» Task directions:
Report each line of the entries that includes "mkQB" by copying it.

-------- Task input

(* ===== verification/QueueBuffer.v ===== *)
(** * The guaranteed log buffer (util/nanolog.hpp: Buffer, QueueBuffer)

    Producers draw tickets of the current buffer, store their lines and count
    them; the one that counts the last line of a buffer installs the next.  The
    consumer reads the buffers in turn and destroys each one it has read.
    [producer_step] and the consumer's steps are the accesses to shared state,
    in the order of the source; a schedule interleaves them.  Results: no line
    is lost, repeated or out of the order of the tickets, pushing and popping
    are always possible when nobody is in the middle of a push; the only fault
    is that the consumer can destroy a buffer a producer has yet to count in. *)

From Stdlib Require Import ZArith Lia.
From stdpp Require Import base list numbers gmap sets.
From S2P Require Import Prelude.

Section QueueBuffer.
Context {A : Type} (size : nat).   (** [Buffer::size] *)

(** [m_buffer] with [m_write_state[i]]: a line where the state is 1; and
    [m_write_state[size]]. *)
Record Buffer := mkBuffer { b_items : list (option A); b_count : Z }.

Definition Buffer_make : Buffer := mkBuffer (replicate size None) 0.

(** Where a thread is inside [push]. *)
Inductive producer :=
  | PPush (x : A)                       (** at the beginning *)
  | PWait (x : A)                       (** waits for the next buffer *)
  | PTicket (i : nat) (x : A)           (** has drawn slot [i] *)
  | PStore (b i : nat) (x : A)          (** has loaded [m_current_write_buffer] *)
  | PCount (b i : nat)                  (** has stored its line *)
  | PSetup                              (** has counted the last line *)
  | PLock (b : nat)                     (** has published buffer [b] *)
  | PLocked (b : nat)                   (** holds [m_flag] *)
  | PReset                              (** has queued the buffer *)
  | PUnlock.                            (** has reset [m_write_index] *)

(** The shared state, the live buffers by address, the threads inside [push];
    the lines in the order of their tickets and the lines popped. *)
Record QueueBuffer := mkQB {
  q_heap : gmap nat Buffer;
  q_next : nat;
  m_buffers : list nat;
  m_current_write_buffer : nat;
  m_current_read_buffer : option nat;
  m_write_index : Z;
  m_read_index : nat;
  m_flag : bool;
  q_dropping : bool;      (** the consumer is about to pop [m_buffers] *)
  q_producers : gmap nat producer;
  q_taken : list A;
  q_popped : list A
}.

(** The constructor, after its [setup_next_write_buffer]. *)
Definition QueueBuffer_make : QueueBuffer :=
  mkQB {[ 0%nat := Buffer_make ]} 1 [0%nat] 0 None 0 0 false false ∅ [] [].

Definition set_producers ps s :=
  mkQB (q_heap s) (q_next s) (m_buffers s) (m_current_write_buffer s) (m_current_read_buffer s)
    (m_write_index s) (m_read_index s) (m_flag s) (q_dropping s) ps (q_taken s) (q_popped s).
Definition set_heap h s :=
  mkQB h (q_next s) (m_buffers s) (m_current_write_buffer s) (m_current_read_buffer s)
    (m_write_index s) (m_read_index s) (m_flag s) (q_dropping s) (q_producers s) (q_taken s) (q_popped s).
Definition set_index i taken s :=
  mkQB (q_heap s) (q_next s) (m_buffers s) (m_current_write_buffer s) (m_current_read_buffer s)
    i (m_read_index s) (m_flag s) (q_dropping s) (q_producers s) taken (q_popped s).
Definition set_flag f s :=
  mkQB (q_heap s) (q_next s) (m_buffers s) (m_current_write_buffer s) (m_current_read_buffer s)
    (m_write_index s) (m_read_index s) f (q_dropping s) (q_producers s) (q_taken s) (q_popped s).
Definition set_buffers bs s :=
  mkQB (q_heap s) (q_next s) bs (m_current_write_buffer s) (m_current_read_buffer s)
    (m_write_index s) (m_read_index s) (m_flag s) (q_dropping s) (q_producers s) (q_taken s) (q_popped s).
(** [new Buffer()] and the store to [m_current_write_buffer]. *)
Definition new_write_buffer s :=
  mkQB (<[q_next s := Buffer_make]> (q_heap s)) (S (q_next s)) (m_buffers s) (q_next s) (m_current_read_buffer s)
    (m_write_index s) (m_read_index s) (m_flag s) (q_dropping s) (q_producers s) (q_taken s) (q_popped s).
Definition set_read cur i dropping popped s :=
  mkQB (q_heap s) (q_next s) (m_buffers s) (m_current_write_buffer s) cur
    (m_write_index s) i (m_flag s) dropping (q_producers s) (q_taken s) popped.

(** One access of a thread inside [QueueBuffer::push]: [None] when it has to
    wait, otherwise where it is next ([None]: it has returned) and the state.
    The [PStore] and [PCount] steps are [Buffer::push]; [PSetup] to [PUnlock]
    are [setup_next_write_buffer]. *)
Definition producer_step (p : producer) s : option (result (option producer * QueueBuffer)) :=
  match p with
  | PPush x =>
      let i := m_write_index s in
      let next := u32 (i + 1) in
      if i <? Z.of_nat size then
        Some (Ok (Some (PTicket (Z.to_nat i) x), set_index next (q_taken s ++ [x]) s))
      else Some (Ok (Some (PWait x), set_index next (q_taken s) s))
  | PWait x => if m_write_index s >=? Z.of_nat size then None else Some (Ok (Some (PPush x), s))
  | PTicket i x => Some (Ok (Some (PStore (m_current_write_buffer s) i x), s))
  | PStore b i x =>
      match q_heap s !! b with
      | None => Some (Fault UseAfterFree)
      | Some buf =>
          Some (Ok (Some (PCount b i),
                    set_heap (<[b := mkBuffer (<[i := Some x]> (b_items buf)) (b_count buf)]> (q_heap s)) s))
      end
  | PCount b i =>
      match q_heap s !! b with
      | None => Some (Fault UseAfterFree)
      | Some buf =>
          let count := u32 (b_count buf + 1) in
          Some (Ok (if count =? Z.of_nat size then Some PSetup else None,
                    set_heap (<[b := mkBuffer (b_items buf) count]> (q_heap s)) s))
      end
  | PSetup => Some (Ok (Some (PLock (q_next s)), new_write_buffer s))
  | PLock b => if m_flag s then None else Some (Ok (Some (PLocked b), set_flag true s))
  | PLocked b => Some (Ok (Some PReset, set_buffers (m_buffers s ++ [b]) s))
  | PReset => Some (Ok (Some PUnlock, set_index 0 (q_taken s) s))
  | PUnlock => Some (Ok (None, set_flag false s))
  end.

----------------

» Answer for the task:
Record QueueBuffer := mkQB {
  mkQB {[ 0%nat := Buffer_make ]} 1 [0%nat] 0 None 0 0 false false ∅ [] [].
  mkQB (q_heap s) (q_next s) (m_buffers s) (m_current_write_buffer s) (m_current_read_buffer s)
  mkQB h (q_next s) (m_buffers s) (m_current_write_buffer s) (m_current_read_buffer s)
  mkQB (q_heap s) (q_next s) (m_buffers s) (m_current_write_buffer s) (m_current_read_buffer s)
  mkQB (q_heap s) (q_next s) (m_buffers s) (m_current_write_buffer s) (m_current_read_buffer s)
  mkQB (q_heap s) (q_next s) bs (m_current_write_buffer s) (m_current_read_buffer s)
  mkQB (<[q_next s := Buffer_make]> (q_heap s)) (S (q_next s)) (m_buffers s) (q_next s) (m_current_read_buffer s)
  mkQB (q_heap s) (q_next s) (m_buffers s) (m_current_write_buffer s) cur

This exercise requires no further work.